Smartphone

A volte penso agli smartphone come a delle armi di distruzione di massa. Un po’ drastico, me ne rendo conto. Ma l’impatto che lo smartphone ha avuto sulle vite delle persone negli ultimi 14 anni, dal lancio del primo iPhone nel 2007, è stupefacente. 

Non vi è ombra di dubbio che lo smartphone abbia semplificato molti aspetti delle nostre vite professionali e personali; avere un computer in tasca giorno e notte può essere effettivamente molto utile. Ma a quale costo?

Le prove scientifiche dimostrano come la qualità delle nostre vite non sia migliorata dall’introduzione degli smartphone. Al contrario, i tassi di depressione e suicidio tra gli adolescenti sono in costante aumento, a dimostrazione del fatto che crescere con un dispositivo in mano ci rende profondamente infelici.

Non sono solo i teenager a essere profondamente influenzati dai loro cellulari.
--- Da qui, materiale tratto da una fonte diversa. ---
(** [_stopped_by_core] *)
Definition stopped_by_core (state : CoreState) (now : float) : result DecideError (list Action) :=
  let unconcluded := ended_unconcluded state in
  let ends record :=
    end_step (running state record) (rec_request_id record)
      (if fle (until_at (rec_until record)) now then CancelReason.DEADLINE
       else CancelReason.WITHDRAWN) in
  let* flights :=
    rmap (fun row =>
            if row_ended row then Ok []
            else
              let* by_core := lift_refusal (ended_by_core state (row_tag row)) in
              Ok (if by_core
                     && all (fun record => negb (eqb (row_tag row) (rec_request_id record))) unconcluded
                  then [Cancel (row_tag row) CancelReason.WITHDRAWN] else []))
         (steps_attempts (core_steps state)) in
  Ok (map ends unconcluded ++ concat flights).

(** [min((at for at in due if at > now), default=None)] *)
Definition next_after (now : float) (due : list float) : option float :=
  fold_left (fun best at_ =>
               if flt now at_ then
                 match best with None => Some at_ | Some held => Some (fmin held at_) end
               else best) due None.

(** [_wake_at] *)
Definition wake_at (state : CoreState) (open_steps : list RequestRecord) (now : float)
    : result DecideError (option float) :=
  let* retries :=
    rmap (fun record =>
            match attempts_of (core_steps state) (rec_request_id record) with
            | Some row =>
                if row_ended row then let* at_ := retry_at state (Some row) in Ok [at_] else Ok []
            | None => Ok []
            end) open_steps in
  let drain := match run_park (core_run state) with
               | Some park => match park_deadline_at park with Some at_ => [at_] | None => [] end
               | None => []
               end in
  Ok (next_after now (map (limit_of state) open_steps ++ concat retries ++ drain)).

Definition is_cancel (action : Action) : bool :=
  match action with Cancel _ _ => true | _ => false end.

(** [actions or (Wait(until=...),)] *)
Definition or_wait (actions : list Action) (until : result DecideError (option float))
    : result DecideError (list Action) :=
  match actions with
  | [] => let* at_ := until in Ok [Wait at_]
  | _ => Ok actions
  end.

(** [decide] *)
Definition decide (recorded : CoreState) (now : float) : result DecideError (list Action) :=
  let state := advance_run_time recorded now in
  let open_steps := List.filter is_open (rows_of state) in
  match at_rest state with
  | Some RunRest.ENDED => Ok [Wait None]
  | rest =>
      if park_is_due recorded state then Ok [Tick now]
      else if eqb rest (Some RunRest.PARKED) then
        let* by_core := stopped_by_core state now in
        let stops :=
          map (fun record => Cancel (rec_request_id record) CancelReason.PAUSE_NOW)
              (List.filter (running state) open_steps)
          ++ List.filter is_cancel by_core in
        or_wait stops (Ok None)
      else
        match run_result (core_run state), open_steps with
        | Some result, [] =>
            if eqb (run_status (core_run state)) RunStatus.TERMINAL then Ok [End result]
            else
              let* by_core := stopped_by_core state now in
              or_wait by_core (wake_at state open_steps now)
        | _, _ =>
            let* by_core := stopped_by_core state now in
            let* of_steps := rmap (fun record => of_step state record now) open_steps in
            or_wait (by_core ++ omap id of_steps) (wake_at state open_steps now)
        end
  end.
(** [RunHead]: the published projection *)
Record RunHead := {
  head_lifecycle : option Lifecycle;
  head_strategy : string;
  head_objective : option HeadlineObjective;
  span_counts : gmap string Z;
  head_usage : option TokenUsage;
  chart_points : list MetricPoint;
  needs_user : bool;
  head_committed_seq : option Z;
  head_process : option RunProcess;
  awaiting_lifecycle : bool;
  head_epoch : Z;
  performance : list SeriesPerformance;
  performance_stated : bool
}.
#[export] Instance RunHead_dec : EqDecision RunHead.
Proof. solve_decision. Defined.
#[export] Instance eta_RunHead : Eta RunHead := fun h =>
  {| head_lifecycle := head_lifecycle h; head_strategy := head_strategy h;
     head_objective := head_objective h; span_counts := span_counts h; head_usage := head_usage h;
     chart_points := chart_points h; needs_user := needs_user h;
     head_committed_seq := head_committed_seq h; head_process := head_process h;
     awaiting_lifecycle := awaiting_lifecycle h; head_epoch := head_epoch h;
     performance := performance h; performance_stated := performance_stated h |}.

(** [head.committed_seq]: an absent optional field reads as its default *)
Definition committed_seq (h : RunHead) : Z := default 0 (head_committed_seq h).

Record Keyframe := {
  through_seq : Z;
  log_offset : Z;
  spans : gmap string (list SpanVersion);
  metrics : list MetricHistory;
  streams : list StreamRef;
  epochs : list EpochVersion;
  lifecycles : list LifecycleVersion;
  failures : list LogRecord;
  failures_tracked : bool;
  intents : list LogRecord;
  records_tracked : bool;
  record_facts : list LogRecord;
  head : option RunHead
}.
#[export] Instance Keyframe_dec : EqDecision Keyframe.
Proof. solve_decision. Defined.
#[export] Instance eta_Keyframe : Eta Keyframe := fun s =>
  {| through_seq := through_seq s; log_offset := log_offset s; spans := spans s;
     metrics := metrics s; streams := streams s; epochs := epochs s; lifecycles := lifecycles s;
     failures := failures s; failures_tracked := failures_tracked s; intents := intents s;
     records_tracked := records_tracked s; record_facts := record_facts s; head := head s |}.

(** [Keyframe(failures_tracked=True, records_tracked=True)] *)
Definition fresh_keyframe : Keyframe :=
  {| through_seq := 0; log_offset := 0; spans := ∅; metrics := []; streams := []; epochs := [];
     lifecycles := []; failures := []; failures_tracked := true; intents := [];
     records_tracked := true; record_facts := []; head := None |}.

(** ** The fold *)

Definition SEVERITY_ERROR : Z := 2.

(** [state.spans.setdefault(span.id, SpanHistory()).versions.append(...)] *)
Definition append_span (state : Keyframe) (seq : Z) (span : Span) : Keyframe :=
  let versions := default [] (spans state !! span_id span) in
  state <| spans := <[span_id span := versions ++ [{| span_version_seq := seq; span_version_span := span |}]]> (spans state) |>.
In generale, mentre il numero di persone che possiede uno smartphone si avvicina al 50% della popolazione mondiale, i nostri livelli di attenzione, capacità cognitive e QI vanno deteriorandosi notevolmente. 

Vivere le nostre vite attraverso i nostri cellulari, supportati dalla certezza di essere sempre in grado di raggiungere tutti i nostri conoscenti e tutto ciò che possiamo permetterci, porta inevitabilmente all’infelicità e alla pigrizia.

I pixel potranno anche darci nuovi stimoli, ma le esperienze autentiche che coinvolgono tutte e tre le dimensioni e i cinque sensi possono essere vissute soltanto nel mondo reale.